Other concerns included "the Web site images and the sexual permissiveness they arguably convey" (Stechholz admits that Epic Church might have put a toe over the good-taste line) and "the propriety of sermons on sex during Lent, the season of penitence and self-denial for Christians" (which is guaranteed to sound lame and lore-bound beside Epic Church's apparently successful bid to reach people through innovative means).
Kade and Stechholz had an answer to every one of these objections, answers superbly crafted to make sure that even most conscientious Lutheran Christians will keep their mouth shut and their minds open.
There is a crucial ingredient missing from Kade's theology, and the theology underlying the message of "Pure Sex." And that crucial ingredient is the concept of SIN. What makes the series' timing particularly hideous is not that this salacious indulgence is taking place during a traditional season of penitence and self-denial, but that the message lacks any language for calling sinners to repentance. And if Sin is missing from the message, then surely forgiveness is missing also. And that means there's no Gospel.
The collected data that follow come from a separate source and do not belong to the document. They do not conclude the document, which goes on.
(** * napari-metadata reader: a shallow embedding of [_reader.py]

    The reader walks the nodes of an OME-Zarr dataset and turns each one
    into a napari layer tuple.  The Python code works on dictionaries and
    lists that are shared and updated in place, so the embedding keeps an
    explicit store of objects: containers live in the store and values
    refer to them by location. *)

From Stdlib Require Import ZArith String Ascii Lia.
From stdpp Require Import base list strings.

Local Open Scope string_scope.
Local Open Scope list_scope.
Local Open Scope nat_scope.

(** ** Python values and the object store *)

Abbreviation loc := nat.

(** Dictionary keys of the metadata: strings (JSON) and integers (label
    identifiers). *)
Inductive key :=
| KStr (s : string)
| KInt (z : Z).

#[global] Instance key_eq_dec : EqDecision key.
Proof. solve_decision. Defined.

(** Immediate values.  Every container (dict, list, tuple) and every
    object is a location in the store.  A float literal is kept as a
    decimal mantissa and exponent, the reader never computes with it. *)
Inductive val :=
| VNone
| VBool (b : bool)
| VInt (z : Z)
| VFloat (m e : Z)
| VStr (s : string)
| VRef (l : loc).

#[global] Instance val_eq_dec : EqDecision val.
Proof. solve_decision. Defined.

Definition key_val (k : key) : val :=
  match k with KStr s => VStr s | KInt z => VInt z end.

(** Insertion-ordered dictionaries, as Python's [dict]. *)
Definition dict (V : Type) := list (key * V).

Fixpoint dict_get {V} (k : key) (d : dict V) : option V :=
  match d with
  | [] => None
  | (k', v) :: d' => if decide (k = k') then Some v else dict_get k d'
  end.

(** [d[k] = v]: an existing key keeps its position, a new key goes last. *)
Fixpoint dict_set {V} (k : key) (v : V) (d : dict V) : dict V :=
  match d with
  | [] => [(k, v)]
  | (k', v') :: d' =>
      if decide (k = k') then (k', v) :: d' else (k', v') :: dict_set k v d'
  end.

Fixpoint dict_del {V} (k : key) (d : dict V) : dict V :=
  match d with
  | [] => []
  | (k', v') :: d' =>
      if decide (k = k') then d' else (k', v') :: dict_del k d'
  end.

Definition dict_has {V} (k : key) (d : dict V) : bool :=
  bool_decide (is_Some (dict_get k d)).

Definition dict_keys {V} (d : dict V) : list key := d.*1.

(** ** The imported modules [_model], [_space_units], [_time_units]

    Only [_reader.py] is part of the development; what it imports is an
    interface. *)

(** Modelled from the spec: the unit registries of [_space_units] and
    [_time_units] (closed enumerations with a total [from_name] and a
    [NONE] sentinel, spec 4.1), the unit name that [Axis.get_unit_name]
    reports for a space axis (one name per canonical unit, spec 4.3), and
    the reserved key [EXTRA_METADATA_KEY] of [_model] (spec 6). *)
Class Imports := {
  SpaceUnits : Type;
  TimeUnits : Type;
  SpaceUnits_NONE : SpaceUnits;
  SpaceUnits_from_name : val → SpaceUnits;
  TimeUnits_from_name : val → TimeUnits;
  SpaceUnits_str : SpaceUnits → string;
  SpaceUnits_str_inj : ∀ u v, SpaceUnits_str u = SpaceUnits_str v → u = v;
  EXTRA_METADATA_KEY : string
}.

(** Pixel arrays are opaque: an identity and a shape. *)
Record array := { arr_id : nat; arr_shape : list nat }.

(** [Node] of ome_zarr: a pyramid (or None), a metadata dict in the store,
    and the answer of [node.load(Label)]. *)
Record Node := {
  node_data : option (list array);
  node_metadata : loc;
  node_is_label : bool
}.

(** The first component of a layer tuple: the pyramid or its only level. *)
Inductive layer_data :=
| DArray (a : array)
| DList (levels : list array).

Inductive layer_type := image | labels.

Definition LayerData : Type := layer_data * dict val * layer_type.

Inductive level := DEBUG | ERROR.

Inductive message :=
| SkippingNonData (n : Node)
| Transforming (n : Node)
| NodeMetadata (md : loc)
| ErrorReadingAxes
| Transformed (rv : LayerData).

Inductive warning :=
| MixedSpatialUnits (units : list string).

Inductive exn :=
| KeyError (k : key)
| IndexError
| TypeError
| AttributeError
| ValueError
| RuntimeError
| RecursionError.

Inductive outcome (A : Type) :=
| Ok (a : A)
| Raise (e : exn).
Arguments Ok {A} a.
Arguments Raise {A} e.

Section Reader.
Context {imports : Imports}.

(** Modelled from the spec: [Axis] of [_model] is missing; spec 3 gives a
    space or a time axis with its name and its canonical unit. *)
Inductive Axis :=
| SpaceAxis (name : val) (unit : SpaceUnits)
| TimeAxis (name : val) (unit : TimeUnits).
(** [try: ... except Exception: return {'value': default_value,
    'reason': 'ERROR'}] *)
Definition evaluate_flag (fs : file_system) (config_path : string)
    (flag_key context default_value : pyval) : pyval :=
  match evaluate_flag_try fs config_path flag_key context default_value with
  | Ok r => r
  | Raise _ => result default_value "ERROR"
  end.

(** ** get_config_path and handle_evaluate *)

(** [os.fspath(v)]: of the values JSON yields only a [str] is a path. *)
Definition py_fspath (v : pyval) : exc string :=
  match v with
  | PStr s => Ok s
  | _ => Raise TypeError
  end.

Fixpoint ends_with_sep (s : string) : bool :=
  match s with
  | EmptyString => false
  | String c EmptyString => Ascii.eqb c "/"
  | String _ rest => ends_with_sep rest
  end.

(** One round of the loop of [posixpath.join]. *)
Definition join_step (path b : string) : string :=
  if prefix "/" b then b
  else if orb (String.eqb path "") (ends_with_sep path) then path ++ b
  else path ++ "/" ++ b.

(** [os.path.join(a, *p)] on [str] components. *)
Definition path_join (a : string) (p : list string) : string :=
  fold_left join_step p a.

(** An HTTP response: the status line and the JSON value written as the
    body. *)
Inductive response : Type :=
| Response (status : Z) (body : pyval).

Definition send_error_response (status_code : Z) (message : string) : response :=
  Response status_code (PDict [("error", PStr message)]).

Section Handler.
(** X9.  A successful [Apply] writes the Job and nothing else of the
    reconciler, and in the Job it leaves alone what it does not own: the
    status, the completions, the DNS policy and scheduler name of the pod,
    and the name, namespace and owner references of the template.  The
    metadata of the Job is what [SetControllerReference] made of it, and
    the restart policy is "Never" and the retry budget 2 whatever they
    were. *)
Theorem Apply_frame (jr jr' : JobReconciler) :
  Apply jr = (None, jr') →
  desired jr' = desired jr
  ∧ paused jr' = paused jr
  ∧ heap jr' = heap jr
  ∧ logger jr' = logger jr
  ∧ Job.Status (job jr') = Job.Status (job jr)
  ∧ JobSpec.Completions (Job.Spec (job jr'))
    = JobSpec.Completions (Job.Spec (job jr))
  ∧ PodSpec.DNSPolicy (Job.PodSpec (job jr'))
    = PodSpec.DNSPolicy (Job.PodSpec (job jr))
  ∧ PodSpec.SchedulerName (Job.PodSpec (job jr'))
    = PodSpec.SchedulerName (Job.PodSpec (job jr))
  ∧ ObjectMeta.set_Labels None
      (PodTemplateSpec.ObjectMeta (Job.Template (job jr')))
    = ObjectMeta.set_Labels None
        (PodTemplateSpec.ObjectMeta (Job.Template (job jr)))
  ∧ SetControllerReference (owner jr) (Job.ObjectMeta (job jr)) (scheme jr)
    = inr (Job.ObjectMeta (job jr'))
  ∧ PodSpec.RestartPolicy (Job.PodSpec (job jr')) = "Never"
  ∧ JobSpec.BackoffLimit (Job.Spec (job jr')) = Some 2.
Proof. intros (meta & Hm & ->)%Apply_None_inv. by split_and!. Qed.
(** * AppManager: the application instance manager of AppScale

    A shallow embedding of [AppManager/app_manager_server.py]: the service
    that starts and stops application servers on one node, hands them to
    Monit, waits for them to answer, registers them with the AppController
    and removes the source of obsolete revisions.

    Python integers are [Z], strings are [string], dictionaries are [gmap]
    and sets are [gset].  Code with effects runs in a small state and
    exception monad over a [World] that holds the file system and the record
    of the calls made on the collaborators. *)

From Stdlib Require Import ZArith Ascii String List Lia Sorted.
From stdpp Require Import base option list gmap strings pretty fin_maps.

Local Open Scope Z_scope.

Set Warnings "-register-all".

(** ** Python strings *)

Module Py.

(** [str(n)] for an integer. *)
Definition str (n : Z) : string := pretty n.

(** [s.startswith(p)] *)
Definition startswith (s p : string) : bool := String.prefix p s.

(** [s.endswith(p)] *)
Definition endswith (s p : string) : bool :=
  String.prefix (String.rev p) (String.rev s).

(** [s[n:]] *)
Fixpoint slice_from (n : nat) (s : string) : string :=
  match n, s with
  | O, _ => s
  | S n', String _ r => slice_from n' r
  | S _, EmptyString => EmptyString
  end.

(** [sep.join(l)] *)
Fixpoint join (sep : string) (l : list string) : string :=
  match l with
  | [] => ""
  | [x] => x
  | x :: r => x +:+ sep +:+ join sep r
  end.

(** The text before the last occurrence of the character [sep], when there
    is one. *)
Fixpoint before_last (sep : ascii) (s : string) : option string :=
  match s with
  | EmptyString => None
  | String c r =>
      match before_last sep r with
      | Some h => Some (String c h)
      | None => if Ascii.eqb c sep then Some "" else None
      end
  end.

(** [s.rsplit(sep, 1)[0]] for a separator of one character. *)
Definition rsplit1_head (sep : ascii) (s : string) : string :=
  default s (before_last sep s).
(** What [arrayFind] returns is [undefined] or a rule the predicate accepts. *)
Lemma find_found predicate ips v :
  arrayFind predicate ips = Returns v ->
  v = VUndefined
  \/ exists rule, v = VString rule /\ In rule ips /\ predicate rule = Returns true.
Proof.
  induction ips as [|ip rest IH]; simpl; [intros [= <-]; by left|].
  destruct (predicate ip) as [[|]|e] eqn:Hp; [| |done].
  - intros [= <-]. right. exists ip. auto.
  - intros Hf. destruct (IH Hf) as [?|(rule & ? & ? & ?)]; [by left|].
    right. exists rule. auto.
Qed.

Lemma matchesRule_returns clientIp rule :
  (exists addr, parse clientIp = Returns addr) ->
  (0 < JS.indexOf rule "/"%char -> exists range, parseCIDR rule = Returns range) ->
  exists b, matchesRule clientIp rule = Returns b.
Proof.
  intros [addr Ha] Hr. unfold matchesRule.
  destruct (String.eqb rule clientIp); [by eexists|].
  destruct (Z.ltb_spec 0 (JS.indexOf rule "/"%char)) as [Hi|Hi]; [|by eexists].
  destruct (Hr Hi) as [range Hrange]. rewrite Ha, Hrange. by eexists.
Qed.

End BlocklistFacts.

(** C1 (as amended).  [hasBlockedIp] raises no error when the blocklist is
    unset or empty, nor when the client address parses and every rule with a
    slash after its first character parses as a range.  A rule without such a
    slash is compared with the client address and never parsed.  The
    predicate raises exactly on a rule that differs from the client address,
    has such a slash, and is reached with a client address or a rule that
    does not parse; the call raises exactly when the predicate raises on a
    rule that all earlier rules were found not to match, and the rules after
    it are not evaluated. *)
Theorem hasBlockedIp_raises_on_parse_failure `{AddressLib} env clientIp :
  (is_set (IGNORE_IP env) = false ->
     hasBlockedIp env clientIp = Returns (VBool false))
  /\ (forall ignoreIps,
        IGNORE_IP env = Some ignoreIps ->
        (exists addr, parse clientIp = Returns addr) ->
        (forall rule, In rule (rules ignoreIps) ->
                      0 < JS.indexOf rule "/"%char ->
                      exists range, parseCIDR rule = Returns range) ->
        exists v, hasBlockedIp env clientIp = Returns v)
  /\ (forall rule,
        JS.indexOf rule "/"%char <= 0 ->
        matchesRule clientIp rule = Returns (String.eqb rule clientIp))
  /\ (forall rule msg,
        matchesRule clientIp rule = Throws msg <->
        rule <> clientIp
        /\ 0 < JS.indexOf rule "/"%char
        /\ (parse clientIp = Throws msg
            \/ (exists addr, parse clientIp = Returns addr)
               /\ parseCIDR rule = Throws msg))
  /\ (forall ignoreIps msg,
        IGNORE_IP env = Some ignoreIps ->
        JS.nonempty ignoreIps = true ->
        (hasBlockedIp env clientIp = Throws msg <->
         exists before rule after,
           rules ignoreIps = before ++ rule :: after
           /\ Forall (fun r => matchesRule clientIp r = Returns false) before
           /\ matchesRule clientIp rule = Throws msg)).
Proof.
  split; [apply hasBlockedIp_unset|].
  split.
  { intros ignoreIps Hc Haddr Hrules.
    destruct (JS.nonempty ignoreIps) eqn:Hn.
    - rewrite (hasBlockedIp_set _ _ _ Hc Hn). apply find_returns.
      apply Forall_forall. intros rule Hin.
      apply matchesRule_returns; [done|]. apply Hrules. by apply list_elem_of_In.
    - exists (VBool false). apply hasBlockedIp_unset. by rewrite Hc. }
  split; [apply matchesRule_plain|].
  split; [apply matchesRule_throws|].
  intros ignoreIps msg Hc Hn. rewrite (hasBlockedIp_set _ _ _ Hc Hn).
  apply find_throws.
Qed.

Lemma hasBlockedIp_raises_on_parse_failure_witness :
  exists v, @hasBlockedIp DottedQuad.lib (blocklistEnv "192.0.2.1, 203.0.113.0/24")
              "203.0.113.77" = Returns v.
Proof.
  destruct (@hasBlockedIp_raises_on_parse_failure DottedQuad.lib
              (blocklistEnv "192.0.2.1, 203.0.113.0/24") "203.0.113.77")
    as (_ & Hok & _).
  apply (Hok "192.0.2.1, 203.0.113.0/24" eq_refl).
  - by exists [203; 0; 113; 77].
  - intros rule [<-|[<-|[]]] Hi.
    + vm_compute in Hi. discriminate.
    + by exists ([203; 0; 113; 0], 24).
Defined.

(** C1 as stated fails: a malformed CIDR rule makes the whole call raise, and
    the exact rule after it, which names the client, is never reached; so
    does a client address that does not parse, once a CIDR rule is reached. *)
Lemma hasBlockedIp_malformed_rule_raises :
  @hasBlockedIp DottedQuad.lib (blocklistEnv "10.0.0.0/abc, 203.0.113.7") "203.0.113.7"
  = Throws "ipaddr: the address has neither IPv6 nor IPv4 CIDR format"
  /\ @hasBlockedIp DottedQuad.lib (blocklistEnv "203.0.113.0/24") "unknown"
     = Throws "ipaddr: the address has neither IPv6 nor IPv4 format".
Proof. split; reflexivity. Qed.

(** C2 (as amended).  With the blocklist ["203.0.113.0/24"],
    [hasBlockedIp("203.0.113.77")] returns the matching rule
    ["203.0.113.0/24"], a truthy value, and [hasBlockedIp("203.0.114.1")]
    returns [undefined], a falsy value.  In general [hasBlockedIp] returns
    [false] when the blocklist is unset or empty and [undefined] when every
    rule is evaluated and none matches; a truthy result is always a rule of
    the list that matches the client address. *)
Theorem hasBlockedIp_result :
  (forall env,
      IGNORE_IP env = Some "203.0.113.0/24" ->
      @hasBlockedIp DottedQuad.lib env "203.0.113.77" = Returns (VString "203.0.113.0/24")
      /\ @hasBlockedIp DottedQuad.lib env "203.0.114.1" = Returns VUndefined)
  /\ ToBoolean (VString "203.0.113.0/24") = true
  /\ ToBoolean VUndefined = false
  /\ (forall (lib : AddressLib) env clientIp,
        is_set (IGNORE_IP env) = false ->
        hasBlockedIp env clientIp = Returns (VBool false))
  /\ (forall (lib : AddressLib) env ignoreIps clientIp,
        IGNORE_IP env = Some ignoreIps ->
        JS.nonempty ignoreIps = true ->
        Forall (fun rule => matchesRule clientIp rule = Returns false) (rules ignoreIps) ->
        hasBlockedIp env clientIp = Returns VUndefined)
  /\ (forall (lib : AddressLib) env clientIp v,
        hasBlockedIp env clientIp = Returns v ->
        ToBoolean v = true ->
        exists ignoreIps rule,
          IGNORE_IP env = Some ignoreIps
          /\ In rule (rules ignoreIps)
          /\ matchesRule clientIp rule = Returns true
          /\ v = VString rule).
Proof.
  split.
  { intros env Hc. unfold hasBlockedIp. rewrite Hc. split; reflexivity. }
  split; [reflexivity|]. split; [reflexivity|].
  split; [intros lib; apply hasBlockedIp_unset|].
  split.
  { intros lib env ignoreIps clientIp Hc Hn Hall.
    rewrite (hasBlockedIp_set _ _ _ Hc Hn). by apply find_none. }
  intros lib env clientIp v Hv Ht.
  unfold hasBlockedIp in Hv.
  destruct (IGNORE_IP env) as [ignoreIps|] eqn:Hc; [|by simplify_eq].
  destruct (JS.nonempty ignoreIps); [|by simplify_eq].
  destruct (find_found _ _ _ Hv) as [->|(rule & -> & Hin & Hm)]; [done|].
  by exists ignoreIps, rule.
Qed.

Lemma hasBlockedIp_result_witness :
  @hasBlockedIp DottedQuad.lib (blocklistEnv "203.0.113.0/24") "203.0.113.77"
  = Returns (VString "203.0.113.0/24")
  /\ @hasBlockedIp DottedQuad.lib defaultEnv "203.0.113.77" = Returns (VBool false).
Proof.
  destruct hasBlockedIp_result as (Hex & _ & _ & Hunset & _).
  split.
  - exact (proj1 (Hex (blocklistEnv "203.0.113.0/24") eq_refl)).
  - exact (Hunset DottedQuad.lib defaultEnv "203.0.113.77" eq_refl).
Defined.

(** C2 as stated fails: what comes back on a match is the rule, not [true],
    and what comes back when no rule matches is [undefined], not [false]. *)
Lemma hasBlockedIp_not_boolean :
  @hasBlockedIp DottedQuad.lib (blocklistEnv "203.0.113.0/24") "203.0.113.77"
  <> Returns (VBool true)
  /\ @hasBlockedIp DottedQuad.lib (blocklistEnv "203.0.113.0/24") "203.0.114.1"
     <> Returns (VBool false).
Proof. split; discriminate. Qed.

(** * Further properties *)

(** ** Address normalisation, continued *)

Section StripPortMore.

Lemma substring_is_prefix (s : string) n :
  exists rest, s = String.substring 0 n s +:+ rest.
Proof.
  revert n. induction s as [|a s IH]; intros n.
  - exists EmptyString. by destruct n.
  - destruct n as [|n]; simpl.
    + by exists (String a s).
    + destruct (IH n) as [rest Hr]. exists rest. rewrite append_cons. by rewrite <- Hr.
Qed.

Lemma slice_is_prefix (s : string) n : exists rest, s = JS.slice s 0 n +:+ rest.
Proof.
  unfold JS.slice.
  assert (JS.clamp (Z.of_nat (String.length s)) 0 = 0) as ->.
  { unfold JS.clamp. replace (0 <? 0) with false by done. lia. }
  apply substring_is_prefix.
Qed.

Lemma stripLastColon_is_prefix ip : exists rest, ip = stripLastColon ip +:+ rest.
Proof.
  unfold stripLastColon.
  destruct (negb _); [|exists EmptyString; by rewrite append_empty_r].
  destruct (_ || _); [apply slice_is_prefix|].
  exists EmptyString; by rewrite append_empty_r.
Qed.

Lemma hostname_char_not c : hostname_char c = true -> c <> "["%char /\ c <> ":"%char.
Proof.
  intros Hc. split; intros ->; discriminate.
Qed.

Lemma hostname_no_colon s :
  JS.all_chars hostname_char s = true -> JS.find_first ":"%char s = None.
Proof.
  induction s as [|a s IH]; [done|]. simpl.
  intros [Ha Hs]%andb_prop.
  destruct (Ascii.eqb_spec a ":"%char) as [->|_]; [discriminate|].
  by rewrite (IH Hs).
Qed.

Lemma stripLastColon_cut pre post :
  JS.includes post ":"%char = false ->
  JS.includes (pre +:+ ":" +:+ post) "."%char = true \/ hostname_like pre = true ->
  stripLastColon (pre +:+ ":" +:+ post) = pre.
Proof.
  intros Hc%includes_false Hd.
  assert (Hl : JS.lastIndexOf (pre +:+ ":" +:+ post) ":"%char = Z.of_nat (String.length pre)).
  { unfold JS.lastIndexOf.
    change (pre +:+ ":" +:+ post) with (pre +:+ String ":"%char post).
    by rewrite (find_last_app _ _ _ Hc). }
  unfold stripLastColon. rewrite Hl.
  destruct (Z.eqb_spec (Z.of_nat (String.length pre)) (-1)); [exfalso; lia|].
  cbn [negb]. rewrite slice_prefix.
  destruct Hd as [-> | ->]; [done|]. by rewrite orb_true_r.
Qed.

Lemma stripLastColon_keep pre post :
  JS.includes post ":"%char = false ->
  JS.includes (pre +:+ ":" +:+ post) "."%char = false ->
  hostname_like pre = false ->
  stripLastColon (pre +:+ ":" +:+ post) = pre +:+ ":" +:+ post.
Proof.
  intros Hc%includes_false Hd Hh.
  assert (Hl : JS.lastIndexOf (pre +:+ ":" +:+ post) ":"%char = Z.of_nat (String.length pre)).
  { unfold JS.lastIndexOf.
    change (pre +:+ ":" +:+ post) with (pre +:+ String ":"%char post).
    by rewrite (find_last_app _ _ _ Hc). }
  unfold stripLastColon. rewrite Hl.
  destruct (Z.eqb_spec (Z.of_nat (String.length pre)) (-1)); [exfalso; lia|].
  cbn [negb]. by rewrite slice_prefix, Hd, Hh.
Qed.

Lemma startsWith_bracket_false (s t : string) :
  hostname_like s = true -> JS.startsWith (s +:+ t) "[" = false.
Proof.
  unfold hostname_like. destruct s as [|a s]; [done|].
  intros [_ [Ha _]%andb_prop]%andb_prop. rewrite append_cons.
  cbn [JS.startsWith].
  destruct (Ascii.eqb_spec a "["%char) as [->|]; [discriminate|done].
Qed.

End StripPortMore.

(** X1.  [stripPort] only ever cuts at the end: its result is a prefix of
    its input. *)
Theorem stripPort_prefix (ip : string) :
  exists rest, ip = stripPort ip +:+ rest.
Proof.
  unfold stripPort. destruct (JS.startsWith ip "["); [|apply stripLastColon_is_prefix].
  destruct (negb _); [apply slice_is_prefix | apply stripLastColon_is_prefix].
Qed.

(** X2.  A host name made of letters, digits, dots and hyphens, followed by
    a colon and a port without a colon, loses the colon and the port. *)
Theorem stripPort_host_port (host port : string) :
  hostname_like host = true ->
  JS.includes port ":"%char = false ->
  stripPort (host +:+ ":" +:+ port) = host.
Proof.
  intros Hh Hp. unfold stripPort. rewrite (startsWith_bracket_false _ _ Hh).
  apply stripLastColon_cut; auto.
Qed.
(** ** Floats: order and finiteness through the IEEE specification *)

Section FloatFacts.

Lemma SFcompare_antisym (x y : spec_float) :
  SFcompare y x = option_map CompOpp (SFcompare x y).
Proof.
  destruct x as [[]|[]| |[] mx ex], y as [[]|[]| |[] my ey]; simpl; try reflexivity;
    rewrite (Z.compare_antisym ex ey); destruct (ex ?= ey)%Z; simpl; try reflexivity;
    rewrite (Pos.compare_cont_antisym mx my Eq); simpl;
    try rewrite CompOpp_involutive; reflexivity.
Qed.

Lemma SFcompare_refl (x : spec_float) :
  x <> S754_nan -> SFcompare x x = Some Eq.
Proof.
  destruct x as [[]|[]| |[] m e]; simpl; intros H; try reflexivity; try congruence;
    rewrite Z.compare_refl, Pos.compare_cont_refl; reflexivity.
Qed.

Lemma SFcompare_not_nan (x y : spec_float) :
  x <> S754_nan -> y <> S754_nan -> exists c, SFcompare x y = Some c.
Proof.
  destruct x as [[]|[]| |[] mx ex], y as [[]|[]| |[] my ey]; simpl; intros;
    try congruence; eauto.
Qed.

Lemma SFleb_trans (x y z : spec_float) :
  SFleb x y = true -> SFleb y z = true -> SFleb x z = true.
Proof.
  unfold SFleb.
  destruct x as [[]|[]| |[] mx ex], y as [[]|[]| |[] my ey], z as [[]|[]| |[] mz ez];
    simpl; try congruence; try reflexivity.
  all: destruct (Z.compare_spec ex ey); destruct (Z.compare_spec ey ez);
    destruct (Z.compare_spec ex ez); try congruence; try lia; try reflexivity.
  all: subst.
  all: rewrite ?Pos.compare_cont_spec; simpl.
  all: destruct (Pos.compare_spec mx my); destruct (Pos.compare_spec my mz);
    destruct (Pos.compare_spec mx mz); simpl; try congruence; try lia.
Qed.

Lemma is_nan_Prim2SF (x : float) : is_nan x = true <-> Prim2SF x = S754_nan.
Proof.
  unfold is_nan. rewrite FloatAxioms.eqb_spec. unfold SFeqb.
  destruct (Prim2SF x) eqn:E; try (rewrite SFcompare_refl by discriminate);
    simpl; split; congruence.
Qed.

Lemma is_nan_abs (x : float) : is_nan (abs x) = is_nan x.
Proof.
  apply eq_true_iff_eq. rewrite !is_nan_Prim2SF, FloatAxioms.abs_spec.
  destruct (Prim2SF x); simpl; split; congruence.
Qed.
How they can claim to be discussing this subject "from God's point of view," when they are not calling sinners to repentance and forgiveness, is above my pay grade. They can quote Bible verses all day long, but their message is not in harmony with the total message of God's Word - sins condemned and sinners forgiven on account of Jesus' death and resurrection. They are not speaking from God's point of view; rather they are breathing the fumes of hell out upon Christians and unchurched people alike.